With the liability shift, first announced by Visa and MasterCard back in 2012, non-gas station retailers who don’t have the systems up and running will assume all liability if an incident of fraud occurs.
That means if a merchant is using the old swipe-and-sign system they are responsible for the cost of fraudulent charges if the customer has a chip card. If the merchant has the proper chip-and-PIN system but the bank hasn’t issued a new chip-and-PIN card to the customer, then the bank is liable.
There are some exceptions to the accountability shift. While changes take place today for Visa, MasterCard and Discover, ABC News points out that American Express won’t shift liability until Oct. 16.
Additionally, the change won’t affect some businesses, mainly gas stations, for a while: Automated Fuel Dispensers (pay at pump) transactions won’t make the change until October 1, 2017.
A survey of 600 small business owners compiled by Wells Fargo earlier this year found that more than half of those who accept point-of-sale card payments were unaware of the requirement change to EMV chip card technology.
Nearly 51% of the small business owners that took part in the survey say they were unaware that after October 1, they would be liable to cover the costs of any fraudulent transactions.
Of the business owners who currently accept point-of-sale card payments, only 31% said their systems are capable of accepting chip-enabled cards.
So what exactly does today’s push for retailers to move to EMV chip-enabled card readers mean for consumers?
Not a lot, really — aside from learning a new way to pay at the register and having a bit of piece-of-mind that your sensitive payment information is more secure.
Instead of simply swiping your card like you’ve done for years, the new terminals require customers to insert their card into a small slot at the front of the machine.
The system then scans the card, reading the chip, which – in my experience – can take a few seconds. The screen then instructs you to remove the card and either sign your name or enter a PIN.
While the new system is more secure than traditional swipe-and-sign payment methods, customers can continue to use magnetic strip cards if they have them.
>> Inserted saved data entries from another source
(** Computations of the accessors: the state is the store and the calls. *)
Abbreviation M DB := (State (world DB)).

Definition record {DB} (e : event) (w : world DB) : world DB :=
  World (store w) (calls w ++ [e]).

(** [db.GetOne(table, key)] *)
Definition db_GetOne {DB} `{kv.Getter DB} (table : string) (key : bytes)
  : M DB (bytes * option error) :=
  fun w => (kv.GetOne (store w) table key, record (CallGetOne table key) w).

(** [db.Put(table, key, value)] *)
Definition db_Put {DB} `{kv.RwTx DB} (table : string) (key value : bytes)
  : M DB (option error) :=
  fun w =>
    let '(db', err) := kv.Put (store w) table key value in
    (err, World db' (calls w ++ [CallPut table key value])).

(** [log.Error(msg, "err", err)] *)
Definition log_Error {DB} (msg : string) (err : error) : M DB unit :=
  fun w => (tt, record (CallLogError msg err) w).

End effects.
Export effects.

(** ** package rawdb *)
Module rawdb.
Section Accessors.

Context {DB : Type} {ChainConfig : Type} `{json.Codec ChainConfig}.
Variable configPrefix : bytes.

Definition ConfigKey := modules.ConfigKey configPrefix.

(** ReadChainConfig retrieves the consensus settings based on the given
    genesis hash. *)
Definition ReadChainConfig `{kv.Getter DB} (hash : types.Hash)
  : M DB (option ChainConfig * option error) :=
  '(data, err) ← db_GetOne modules.ChainConfig (ConfigKey hash);
  match err with
  | Some err =>
      mret (None, Some (fmt_Errorf_v "fetch ChainConfig from db ,error: " err))
  | None =>
      if Nat.eqb (len data) 0 then
        mret (None, Some (fmt_Errorf "ChainConfig are empty"))
      else
        let '(config, err) := json.Unmarshal data json.zero in
        match err with
        | Some err =>
            mret (None, Some (fmt_Errorf_v "invalid chain config JSON err: " err))
        | None => mret (Some config, None)
        end
  end.

(** WriteChainConfig writes the chain config settings to the database. *)
Definition WriteChainConfig `{kv.RwTx DB} (hash : types.Hash)
    (cfg : option ChainConfig) : M DB (option error) :=
  match cfg with
  | None => mret (Some (fmt_Errorf "invalid cfg"))
  | Some cfg =>
      let '(data, err) := json.Marshal cfg in
      match err with
      | Some err =>
          log_Error "Failed to JSON encode chain config" err;;
          mret (Some err)
      | None =>
          err ← db_Put modules.ChainConfig (ConfigKey hash) data;
          match err with
          | Some err =>
              log_Error "Failed to store chain config" err;;
              mret (Some err)
          | None => mret None
          end
      end
  end.

End Accessors.
End rawdb.

(** ** Paths and directories: what package conf asks of the platform *)
Module os.

(** [path/filepath] and [os], as far as the keystore helpers call them.
    [IsAbs] and [Join] compute on the path alone; [Abs] reads the working
    directory; [MkdirTemp] and [MkdirAll] change the file system. *)
Class Filesystem (FS : Type) : Type := {
  filepath_IsAbs : string -> bool;
  filepath_Join : string -> string -> string;
  filepath_Abs : FS -> string -> string * option error;
  os_MkdirTemp : FS -> string -> string -> (string * option error) * FS;
  os_MkdirAll : FS -> string -> N -> option error * FS
}.

(** Facts of [path/filepath] the resolution relies on: the empty path is
    not absolute, a join with a non-empty first element is not empty, and
    a path made absolute is not empty. *)
Class PathLaws (FS : Type) `{Filesystem FS} : Prop := {
  IsAbs_empty : filepath_IsAbs "" = false;
  Join_nonempty : forall a b, a <> "" -> filepath_Join a b <> "";
  Abs_nonempty : forall fs p s, filepath_Abs fs p = (s, None) -> s <> ""
}.

(** *** A small Unix-like file system.
    [cwdRel] is the working directory below the root, [dirs] the
    directories made so far, [tmpWritable] whether a temporary directory
    can be made, [tmpSeq] numbers the temporary directories. *)
Record unixfs : Type := UnixFS {
  cwdRel : string;
  dirs : list string;
  tmpWritable : bool;
  tmpSeq : N
}.

Definition unix_IsAbs (p : string) : bool := String.prefix "/" p.

Definition unix_Join (a b : string) : string :=
  if String.eqb a "" then b
  else if String.eqb b "" then a
  else a +:+ "/" +:+ b.

Definition unix_Abs (fs : unixfs) (p : string) : string * option error :=
  if unix_IsAbs p then (p, None)
  else (unix_Join ("/" +:+ cwdRel fs) p, None).

Definition unix_MkdirTemp (fs : unixfs) (dir pattern : string)
  : (string * option error) * unixfs :=
  if tmpWritable fs then
    let name :=
      unix_Join (if String.eqb dir "" then "/tmp" else dir)
        (pattern +:+ NilEmpty.string_of_uint (N.to_uint (tmpSeq fs))) in
    ((name, None),
     UnixFS (cwdRel fs) (name :: dirs fs) true (N.succ (tmpSeq fs)))
  else (("", Some (foreignError 13 "permission denied")), fs).

Definition unix_MkdirAll (fs : unixfs) (p : string) (perm : N)
  : option error * unixfs :=
  if decide (p ∈ dirs fs) then (None, fs)
  else (None, UnixFS (cwdRel fs) (p :: dirs fs) (tmpWritable fs) (tmpSeq fs)).

#[global] Instance unixfs_Filesystem : Filesystem unixfs := {
  filepath_IsAbs := unix_IsAbs;
  filepath_Join := unix_Join;
  filepath_Abs := unix_Abs;
  os_MkdirTemp := unix_MkdirTemp;
  os_MkdirAll := unix_MkdirAll
}.

End os.

(** ** package conf *)
Module conf.

(** Path within the datadir to the keystore *)
Definition datadirDefaultKeyStore : string := "keystore".

Record NodeConfig : Type := mkNodeConfig {
  NodePrivate : string;
  HTTP : bool;
  HTTPHost : string;
  HTTPPort : string;
  HTTPApi : string;
  HTTPCors : string;
  WS : bool;
  WSHost : string;
  WSPort : string;
  WSApi : string;
  WSOrigins : string;
  IPCPath : string;
  DataDir : string;
  MinFreeDiskSpace : Z;
  Chain : string;
  Miner : bool;
  AuthRPC : bool;
  AuthAddr : string;
  AuthPort : Z;
  AuthVirtualHosts : list string;
  JWTSecret : string;
  KeyStoreDir : string;
  ExternalSigner : string;
  UseLightweightKDF : bool;
  InsecureUnlockAllowed : bool;
  PasswordFile : string
}.

(** The zero value of [NodeConfig] with the two directories set. *)
Definition withDirs (dataDir keyStoreDir : string) : NodeConfig :=
  {| NodePrivate := ""; HTTP := false; HTTPHost := ""; HTTPPort := "";
     HTTPApi := ""; HTTPCors := ""; WS := false; WSHost := ""; WSPort := "";
     WSApi := ""; WSOrigins := ""; IPCPath := ""; DataDir := dataDir;
     MinFreeDiskSpace := 0; Chain := ""; Miner := false; AuthRPC := false;
     AuthAddr := ""; AuthPort := 0; AuthVirtualHosts := []; JWTSecret := "";
     KeyStoreDir := keyStoreDir; ExternalSigner := "";
     UseLightweightKDF := false; InsecureUnlockAllowed := false;
     PasswordFile := "" |}.

Section KeyStore.

Context {FS : Type} `{os.Filesystem FS}.

(** KeyDirConfig determines the settings for keydirectory. The [switch]
    takes the first case whose condition holds; with none, [keydir] and
    [err] keep their zero values. It reads the file system, through
    [filepath.Abs], and does not change it. *)
Definition KeyDirConfig (c : NodeConfig) (fs : FS) : string * option error :=
  if os.filepath_IsAbs (KeyStoreDir c) then (KeyStoreDir c, None)
  else if negb (String.eqb (DataDir c) "") then
    if String.eqb (KeyStoreDir c) "" then
      (os.filepath_Join (DataDir c) datadirDefaultKeyStore, None)
    else os.filepath_Abs fs (KeyStoreDir c)
  else if negb (String.eqb (KeyStoreDir c) "") then
    os.filepath_Abs fs (KeyStoreDir c)
  else ("", None).

(** getKeyStoreDir retrieves the key directory and will create and
    ephemeral one if necessary. *)
Definition getKeyStoreDir (conf : NodeConfig)
  : State FS (string * bool * option error) :=
  '(keydir, err) ← reads (KeyDirConfig conf);
  match err with
  | Some err => mret ("", false, Some err)
  | None =>
      '(keydir, isEphemeral, err) ←
        (if String.eqb keydir "" then
           (* There is no datadir. *)
           '(keydir, err) ←
             calls_on (fun fs => os.os_MkdirTemp fs "" "N42-keystore");
           mret (keydir, true, err)
         else mret (keydir, false, None));
      match err with
      | Some err => mret ("", false, Some err)
      | None =>
          err ← calls_on (fun fs => os.os_MkdirAll fs keydir 448 (* 0700 *));
          match err with
          | Some err => mret ("", false, Some err)
          | None => mret (keydir, isEphemeral, None)
          end
      end
  end.

(** ExtRPCEnabled returns the indicator whether node enables the external
    RPC(http, ws or graphql). *)
Definition ExtRPCEnabled (c : NodeConfig) : bool :=
  negb (String.eqb (HTTPHost c) "") || negb (String.eqb (WSHost c) "").

End KeyStore.
End conf.

(** ** A sample configuration record with a JSON encoding
    [params.ChainConfig] is declared in package [params], outside this file,
    and the accessors never look inside it, so they are stated for any record type
    with a codec. This one-field record, written as [{"chainId":N}] with
    [N] in decimal, serves as a concrete instance. *)
Module sample.

Record ChainConfig : Type := mkChainConfig { ChainID : N }.

(** The bytes of [{"chainId":] and of the closing brace. *)
Definition opening : bytes :=
  [x7b; x22; x63; x68; x61; x69; x6e; x49; x64; x22; x3a].
Definition closing : byte := x7d.

Definition digits (n : N) : bytes :=
  String.list_byte_of_string (NilEmpty.string_of_uint (N.to_uint n)).

Definition number (ds : bytes) : option N :=
  match NilEmpty.uint_of_string (String.string_of_list_byte ds) with
  | Some Decimal.Nil | None => None
  | Some d => Some (N.of_uint d)
  end.

Fixpoint trim_prefix (p l : bytes) : option bytes :=
  match p, l with
  | [], _ => Some l
  | a :: p', b :: l' => if decide (a = b) then trim_prefix p' l' else None
  | _ :: _, [] => None
  end.

Definition syntaxError (text : string) : error := foreignError 1 text.

Definition Marshal (c : ChainConfig) : bytes * option error :=
  (opening ++ digits (ChainID c) ++ [closing], None).

Definition Unmarshal (data : bytes) (x : ChainConfig)
  : ChainConfig * option error :=
  match trim_prefix opening data with
  | None =>
      (x, Some (syntaxError
         (if decide (data = []) then "unexpected end of JSON input"
          else "invalid character looking for beginning of value")))
  | Some rest =>
      match rev rest with
      | b :: rds =>
          if decide (b = closing) then
            match number (rev rds) with
            | Some n => (mkChainConfig n, None)
            | None => (x, Some (syntaxError "invalid number literal"))
            end
          else (x, Some (syntaxError "unexpected end of JSON input"))
      | [] => (x, Some (syntaxError "unexpected end of JSON input"))
      end
  end.

#[global] Instance ChainConfig_Codec : json.Codec ChainConfig := {
  json.zero := mkChainConfig 0;
  json.Marshal := Marshal;
  json.Unmarshal := Unmarshal
}.

(** A record type whose encoder always fails, as a channel or a function
    value does in Go. *)
Record Unencodable : Type := mkUnencodable {}.

#[global] Instance Unencodable_Codec : json.Codec Unencodable := {
  json.zero := mkUnencodable;
  json.Marshal _ := ([], Some (foreignError 2 "json: unsupported type"));
  json.Unmarshal _ x := (x, Some (syntaxError "unexpected end of JSON input"))
}.

Definition hashOf (b : byte) : types.Hash :=
  types.mkHash (replicate 32 b) eq_refl.

(** The prefix used in the examples (the text [chain-config-]). *)
Definition prefix : bytes :=
  [x63; x68; x61; x69; x6e; x2d; x63; x6f; x6e; x66; x69; x67; x2d].

End sample.

(** ** Reading the log of calls *)
Module trace.

Definition is_lookup (e : event) : bool :=
  match e with CallGetOne _ _ => true | _ => false end.

Definition is_put (e : event) : bool :=
  match e with CallPut _ _ _ => true | _ => false end.

Definition is_log (e : event) : bool :=
  match e with CallLogError _ _ => true | _ => false end.

(** The calls a computation added when run from [w]: what its log holds
    beyond the log of [w]. *)
Definition added {DB A} (m : M DB A) (w : world DB) : list event :=
  drop (length (calls w)) (calls (snd (m w))).

End trace.

(** ** A file system whose working directory is gone
    Over the Unix-like one: a path that is not absolute cannot be made
    absolute, as when [os.Getwd] fails. *)
Module lostcwd.

Record fs : Type := LostCwd { base : os.unixfs }.

Definition Abs (f : fs) (p : string) : string * option error :=
  if os.unix_IsAbs p then (p, None)
  else ("", Some (foreignError 2 "getwd: no such file or directory")).

Definition MkdirTemp (f : fs) (dir pattern : string)
  : (string * option error) * fs :=
  let '(r, b) := os.unix_MkdirTemp (base f) dir pattern in (r, LostCwd b).

Definition MkdirAll (f : fs) (p : string) (perm : N) : option error * fs :=
  let '(r, b) := os.unix_MkdirAll (base f) p perm in (r, LostCwd b).

#[global] Instance fs_Filesystem : os.Filesystem fs := {
  os.filepath_IsAbs := os.unix_IsAbs;
  os.filepath_Join := os.unix_Join;
  os.filepath_Abs := Abs;
  os.os_MkdirTemp := MkdirTemp;
  os.os_MkdirAll := MkdirAll
}.

End lostcwd.

(** ** package errors *)
Module errors.

(** [errors.Unwrap(err)]: the error that [err] wraps, nil when it wraps
    none. An [errorString] has no [Unwrap] method; an error made elsewhere
    is taken as it is handed over, with nothing looked up inside it. *)
Definition Unwrap (err : error) : option error :=
  match err with
  | errorString _ => None
  | foreignError _ _ => None
  end.

End errors.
Because some businesses haven’t made the transition to EMV, consumers will likely encounter the swipe method for months or years to come.
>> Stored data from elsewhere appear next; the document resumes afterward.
(** [const {pokemon, loading, error} = state] and the returned element. *)
Definition returns (c : Final02.PokemonInfo) : element :=
  PokemonInfo_returns (Final02.loading (Final02.state c))
    (Final02.pokemon (Final02.state c)) (Final02.error (Final02.state c)).

(** The keys of the renders among the events, oldest first. *)
Definition render_keys (evs : list Final02.event) : list string :=
  omap (λ ev, match ev with Final02.Render k => Some k | _ => None end) evs.

(** [ks] without the keys that repeat the key before them; [prev] is the
    key before the first one. *)
Fixpoint changes (prev : option string) (ks : list string) : list string :=
  match ks with
  | [] => []
  | k :: ks =>
      if decide (prev = Some k) then changes prev ks
      else k :: changes (Some k) ks
  end.

End Page02.

(** ** exercises-final/05.js *)

Module Final05.

(** [s.split(sep)] for a non-empty separator [sep]: the pieces of [s]
    between the occurrences of [sep], found from left to right.  [skip]
    counts the characters of a separator still to be passed over. *)
Fixpoint split_from (sep : string) (skip : nat) (s : string) : list string :=
  match s with
  | EmptyString => [EmptyString]
  | String ch rest =>
      match skip with
      | S n => split_from sep n rest
      | O =>
          if String.prefix sep s then
            EmptyString :: split_from sep (String.length sep - 1) rest
          else
            match split_from sep 0 rest with
            | piece :: pieces => String ch piece :: pieces
            | [] => [String ch EmptyString]
            end
      end
  end.

Definition split (s sep : string) : list string := split_from sep 0 s.

(** [array[i]] on an array of strings: [undefined] out of range. *)
Definition at_index (array : list string) (i : nat) : value :=
  match array !! i with
  | Some s => VStr s
  | None => VUndefined
  end.

Record Message : Type := {
  id : nat;
  author : value;
  content : value }.

(** [(m, i) => ({id: i, author: m.split(': ')[0], content: m.split(': ')[1]})] *)
Definition toMessage (i : nat) (m : string) : Message :=
  {| id := i;
     author := at_index (split m ": ") 0;
     content := at_index (split m ": ") 1 |}.

(** The template literals of [allMessages]. *)
Definition lines : list string := [
  "Leia: Aren't you a little short to be a stormtrooper?";
  "Luke: What? Oh... the uniform. I'm Luke Skywalker. I'm here to rescue you.";
  "Leia: You're who?";
  "Luke: I'm here to rescue you. I've got your R2 unit. I'm here with Ben Kenobi.";
  "Leia: Ben Kenobi is here! Where is he?";
  "Luke: Come on!";
  "Luke: Will you forget it? I already tried it. It's magnetically sealed!";
  "Leia: Put that thing away! You're going to get us all killed.";
  "Han: Absolutely, Your Worship. Look, I had everything under control until you led us down here. You know, it's not going to take them long to figure out what happened to us.";
  "Leia: It could be worse...";
  "Han: It's worse.";
  "Luke: There's something alive in here!";
  "Han: That's your imagination.";
  "Luke: Something just moves past my leg! Look! Did you see that?";
  "Han: What?";
  "Luke: Help!";
  "Han: Luke! Luke! Luke!";
  "Leia: Luke!";
  "Leia: Luke, Luke, grab a hold of this.";
  "Luke: Blast it, will you! My gun's jammed.";
  "Han: Where?";
  "Luke: Anywhere! Oh!!";
  "Han: Luke! Luke!";
  "Leia: Grab him!";
  "Leia: What happened?";
  "Luke: I don't know, it just let go of me and disappeared...";
  "Han: I've got a very bad feeling about this.";
  "Luke: The walls are moving!";
  "Leia: Don't just stand there. Try to brace it with something.";
  "Luke: Wait a minute!";
  "Luke: Threepio! Come in Threepio! Threepio! Where could he be?" ].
Still, Sean McQuay, a credit card expert at NerdWallet, tells ABC News that people should be wary of stores forcing them to use the swipe method, noting that the ” terminals will become the path of least resistance for theft.”
Customers should also be aware that the new cards have limitations in their security. For example, it doesn’t necessarily prevent an ID thief from using stolen card numbers for online or phone purchases. There is no such thing as a card that is 100% safe from clever criminals.